Studio album by Clive Gregson
- Released: 1995
- Genre: Folk rock
- Label: Compass Demon
- Producer: Clive Gregson

Clive Gregson chronology
| Carousel of Noise (1994) | People & Places (1995) | I Love This Town (1996) |

= People & Places (album) =

People & Places is an album by the English musician Clive Gregson, released in 1995. It was Gregson's first solo studio album in 10 years.

==Production==
The album was recorded in Nashville, where Gregson had moved; Gregson also produced People & Places.
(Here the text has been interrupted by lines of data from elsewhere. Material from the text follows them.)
Lemma frame_go n :
  forall u prev,
    (List.length u < n)%nat ->
    word_at (prev_after u prev) = false ->
    exists u' v',
      sub_go alts prev 0 (u ++ w ++ v) = u' ++ w ++ v' /\ ins u u' /\ ins v v'.
Proof.
  induction n as [|n IH]; intros u prev Hlen Hclosed; [lia|].
  destruct u as [|c u].
  - assert (Hnone : match_at alts prev (w ++ v) = None).
    { apply match_at_none_intro. intros a Ha.
      now apply no_match_at_identifier. }
    assert (Ew : exists x w', w = x :: w')
      by (destruct w; [congruence | eauto]).
    destruct Ew as (x & w' & Ew). pose proof word_w as Hw.
    rewrite Ew in Hnone, Hw |- *. inv Hw.
    exists [], (sub_go alts (prev_after (x :: w') prev) 0 v).
    split; [|split].
    + change ([] ++ (x :: w') ++ v) with (x :: w' ++ v).
      rewrite sub_go_copy by exact Hnone.
      rewrite sub_word_run by assumption. reflexivity.
    + constructor.
    + eapply scan_ins; [apply headed_shaped|].
      apply sub_scan, headed_nonempty, headed_shaped.
  - destruct (match_at alts prev ((c :: u) ++ w ++ v)) as [m|] eqn:E.
    + pose proof (match_at_some _ _ _ _ E) as [Hin Hm].
      destruct (match_ends_before (c :: u) prev m) as (u2 & Eu);
        [discriminate | assumption | assumption | assumption |].
      destruct (headed_shaped m Hin) as (m0 & m' & -> & Hm0).
      assert (Es0 : sub_go alts prev 0 ((c :: u) ++ w ++ v)
                    = marker :: (m0 :: m')
                      ++ sub_go alts (prev_after (m0 :: m') prev) 0
                           (u2 ++ w ++ v)).
      { rewrite Eu, <- app_assoc in E |- *.
        apply sub_go_hit; [discriminate | exact E]. }
      rewrite Eu, prev_after_app in Hclosed.
      destruct (IH u2 (prev_after (m0 :: m') prev)) as (u' & v' & Es & Hu & Hv).
      * apply (f_equal (@List.length N)) in Eu.
        rewrite length_app in Eu. simpl in Eu, Hlen. lia.
      * exact Hclosed.
      * exists (marker :: (m0 :: m') ++ u'), v'. split; [|split].
        -- rewrite Es0, Es. simpl. now rewrite <- app_assoc.
        -- rewrite Eu. apply ins_mark; [exact Hm0|].
           now apply (ins_app_keep (m0 :: m')).
        -- exact Hv.
    + change ((c :: u) ++ w ++ v) with (c :: u ++ w ++ v).
      rewrite sub_go_copy by exact E.
      destruct (IH u (Some c)) as (u' & v' & Es & Hu & Hv).
      * simpl in Hlen. lia.
      * exact Hclosed.
      * exists (c :: u'), v'. split; [|split].
        -- now rewrite Es.
        -- now constructor.
        -- exact Hv.
Qed.

Lemma frame u prev :
  word_at (prev_after u prev) = false ->
  exists u' v',
    sub_go alts prev 0 (u ++ w ++ v) = u' ++ w ++ v' /\ ins u u' /\ ins v v'.
Proof. apply (frame_go (S (List.length u))). lia. Qed.

End Frame.

(** An identifier that is neither a legacy name nor the marker alone comes
    out of each pass as it went in, with the same neighbours. *)
Lemma identifier_kept ns u w v :
  Forall legacy ns ->
  Forall (fun c => is_word c = true) w ->
  w <> [] -> ~ In w ns -> w <> [marker] ->
  word_at (prev_after u None) = false ->
  word_at (hd_error v) = false ->
  exists u1 v1 u2 v2,
    re_sub (pattern1 ns) (u ++ w ++ v) = u1 ++ w ++ v1
    /\ re_sub (pattern2 ns) (u1 ++ w ++ v1) = u2 ++ w ++ v2
    /\ ins u u1 /\ ins u1 u2 /\ ins v v1 /\ ins v1 v2
    /\ prev_after u2 None = prev_after u None
    /\ hd_error v2 = hd_error v.
Proof.
  intros Hl Hw Hne Hfresh Hm Hu Hv. unfold Re.re_sub.
  destruct (frame ns (pattern1 ns) w v Hl (shaped_pattern1 ns) Hw Hne Hfresh
              Hm Hv u None Hu) as (u1 & v1 & E1 & Hu1 & Hv1).
  destruct (frame ns (pattern2 ns) w v1 Hl (shaped_pattern2 ns) Hw Hne Hfresh
              Hm) with (u := u1) (prev := @None N)
    as (u2 & v2 & E2 & Hu2 & Hv2).
  - now rewrite (ins_hd _ _ Hv1 Hv).
  - now rewrite (ins_prev_after _ _ None Hu1).
  - exists u1, v1, u2, v2. repeat split; auto.
    + now rewrite (ins_prev_after _ _ None Hu2), (ins_prev_after _ _ None Hu1).
    + rewrite (ins_hd _ _ Hv2), (ins_hd _ _ Hv1); auto.
      now rewrite (ins_hd _ _ Hv1 Hv).
Qed.

(** *** What a match is *)

Lemma match_bounded_bare ns prev s m :
  Forall legacy ns ->
  match_at (pattern2 ns) prev s = Some m ->
  In m ns /\ exists r, s = m ++ r /\ bounded prev r.
Proof.
  intros Hl H. apply match_at_some in H as [Hin H]. split; [exact Hin|].
  rewrite Forall_forall in Hl. now apply name_matches_iff in H; auto.
Qed.

Lemma match_bounded_qualified ns prev s m :
  Forall legacy ns ->
  match_at (pattern1 ns) prev s = Some m ->
  exists n r, In n ns /\ m = marker :: dot :: n /\ s = m ++ r
              /\ bounded prev r /\ bounded (Some dot) r.
Proof.
  intros Hl H. apply match_at_some in H as [Hin H].
  rewrite Forall_forall in Hl.
  apply in_map_iff in Hin as (n & <- & Hn).
  apply qualified_matches_iff in H as (Hp & s' & -> & H); [|auto].
  apply name_matches_iff in H as (r & -> & Hd & Hr); [|auto].
  exists n, r. repeat split; auto.
Qed.

(** C8: what either pass replaces is an occurrence bounded on both sides (a
    name for the bare pass; [d.] and a name for the qualified pass, the name
    standing between the dot and a boundary); and an identifier that holds a
    legacy name with more identifier characters around it, and is no legacy
    name itself, comes out of the qualified pass and then of the bare pass
    as it went in, between the same neighbours. *)
Theorem boundary_respect :
  (forall prev s m,
      match_at (pattern2 to_be_replaced) prev s = Some m ->
      In m to_be_replaced /\ exists r, s = m ++ r /\ bounded prev r)
  /\ (forall prev s m,
      match_at (pattern1 to_be_replaced) prev s = Some m ->
      exists n r, In n to_be_replaced /\ m = marker :: dot :: n
                  /\ s = m ++ r /\ bounded prev r /\ bounded (Some dot) r)
  /\ (forall a n b u v,
      In n to_be_replaced ->
      a ++ b <> [] ->
      forallb is_word (a ++ n ++ b) = true ->
      mem (a ++ n ++ b) to_be_replaced = false ->
      word_at (prev_after u None) = false ->
      word_at (hd_error v) = false ->
      exists u1 v1 u2 v2,
        re_sub (pattern1 to_be_replaced) (u ++ (a ++ n ++ b) ++ v)
        = u1 ++ (a ++ n ++ b) ++ v1
        /\ rewrite (u ++ (a ++ n ++ b) ++ v) = u2 ++ (a ++ n ++ b) ++ v2
        /\ ins u u1 /\ ins u1 u2 /\ ins v v1 /\ ins v1 v2
        /\ prev_after u2 None = prev_after u None
        /\ hd_error v2 = hd_error v).
Proof.
  split; [|split].
  - intros prev s m. apply match_bounded_bare, catalogue_legacy.
  - intros prev s m. apply match_bounded_qualified, catalogue_legacy.
  - intros a n b u v Hn Hab Hw Hfresh Hu Hv.
    pose proof catalogue_legacy as Hl. rewrite Forall_forall in Hl.
    apply Hl, legacy_inv in Hn as (Hn & _).
    assert (Hlen : (2 <= List.length (a ++ n ++ b))%nat).
    { rewrite !length_app. destruct n; [congruence|].
      destruct a; [destruct b; [simpl in Hab; congruence|]|]; simpl; lia. }
    destruct (identifier_kept to_be_replaced u (a ++ n ++ b) v)
      as (u1 & v1 & u2 & v2 & E1 & E2 & H); auto with re.
    + apply Forall_forall. intros c Hc.
      rewrite forallb_forall in Hw. now apply Hw.
    + intros E. rewrite E in Hlen. simpl in Hlen. lia.
    + now apply mem_false.
    + intros E. rewrite E in Hlen. simpl in Hlen. lia.
    + exists u1, v1, u2, v2. split; [exact E1|]. split; [|exact H].
      unfold Re.rewrite, Re.rewrite_with. now rewrite E1.
Qed.

(** C1: on [p.center = (0, 0)] and, on the next line, [d.center], the
    qualified pass turns [d.center] into [dd.center], and the bare pass then
    marks both [center]s, the one of [p.center] and the one inside the
    replacement of the first pass; the same with the one-rule catalogue. *)
Theorem concrete_scenario :
  re_sub (pattern1 to_be_replaced)
    (lit ("p.center = (0, 0)" ++ nl ++ "d.center")%string)
  = lit ("p.center = (0, 0)" ++ nl ++ "dd.center")%string
  /\ re_sub (pattern2 to_be_replaced)
       (lit ("p.center = (0, 0)" ++ nl ++ "dd.center")%string)
     = lit ("p.dcenter = (0, 0)" ++ nl ++ "dd.dcenter")%string
  /\ rewrite (lit ("p.center = (0, 0)" ++ nl ++ "d.center")%string)
     = lit ("p.dcenter = (0, 0)" ++ nl ++ "dd.dcenter")%string
  /\ rewrite_with [lit "center"]
       (lit ("p.center = (0, 0)" ++ nl ++ "d.center")%string)
     = lit ("p.dcenter = (0, 0)" ++ nl ++ "dd.dcenter")%string.
Proof. repeat split; vm_compute; reflexivity. Qed.

(** C10: the rewrite only puts markers in, one in front of each match of
    each pass (the two runs are scans); the text does not get shorter, it
    keeps its number of newline characters and its number of lines as
    [splitlines] counts them, and a rewritten text that differs from the
    original is strictly longer. *)
Theorem rewrite_only_inserts_markers (t : text) :
  (exists t1, scan (pattern1 to_be_replaced) None t t1
              /\ scan (pattern2 to_be_replaced) None t1 (rewrite t))
  /\ ins t (rewrite t)
  /\ (List.length t <= List.length (rewrite t))%nat
  /\ count_occ N.eq_dec (rewrite t) newline = count_occ N.eq_dec t newline
  /\ List.length (Cli.splitlines (rewrite t)) = List.length (Cli.splitlines t)
  /\ (rewrite t = t \/ (List.length t < List.length (rewrite t))%nat).
Proof.
  pose proof (rewrite_with_ins to_be_replaced t catalogue_legacy) as [H1 H2].
  assert (H : ins t (rewrite t)) by (eapply ins_trans; eassumption).
  split; [|split; [exact H|split; [|split; [|split]]]].
  - exists (re_sub (pattern1 to_be_replaced) t).
    split; apply re_sub_scan; auto with re.
  - now apply ins_length.
  - apply ins_count; [exact H | discriminate].
  - now apply ins_lines.
  - pose proof (ins_length _ _ H) as Hl.
    destruct (Nat.eq_dec (List.length t) (List.length (rewrite t))) as [E|E].
    + left. symmetry. now apply ins_same_length.
    + right. lia.
Qed.

(** *** Texts without catalogue names *)

Lemma text_eqb_refl t : text_eqb t t = true.
Proof. now apply text_eqb_eq. Qed.

Lemma occursb_false n t :
  occursb n t = false ->
  strip_prefix n t = None
  /\ match t with
     | [] => True
     | _ :: t' => occursb n t' = false
     end.
Proof.
  destruct t as [|c t]; simpl; destruct (strip_prefix n _);
    try discriminate; auto.
Qed.

Lemma absent_quiet ns t :
  (forall n, In n ns -> occursb n t = false) ->
  forall prev, quiet ns prev t.
Proof.
  induction t as [|c t IH]; intros Habs prev.
  - split; [|exact I]. apply match_at_none_intro. intros a Ha.
    apply Habs, occursb_false in Ha as [Ha _].
    unfold Re.alt_matches. rewrite Ha. apply andb_false_r.
  - split.
    + apply match_at_none_intro. intros a Ha.
      apply Habs, occursb_false in Ha as [Ha _].
      unfold Re.alt_matches. rewrite Ha. apply andb_false_r.
    + apply IH. intros n Hn. now apply Habs, occursb_false in Hn as [_ Hn].
Qed.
The songs were taken from a pool of around 70 that Gregson wrote in early 1994, in Minneapolis.

"Mary's Divorce" was inspired somewhat by the traditional folk song "Mairi's Wedding".

==Critical reception==

Trouser Press thought that Gregson "folds the multiple folk and rock personalities of his past into an uncharacterizable blend, even steering clear of the adult alternative (AAA) drain." The Washington Post concluded that "the economical, sharply detailed lyrics are well matched to the poignant, moody melodies, but Gregson's opaque vocals and unimaginative arrangements prevent the songs from fulfilling their potential." The Denver Post opined that "Gregson has a knack for melodies that sound old-English traditional but accompany his own contemporary, sophisticated lyrics about love's sad ways."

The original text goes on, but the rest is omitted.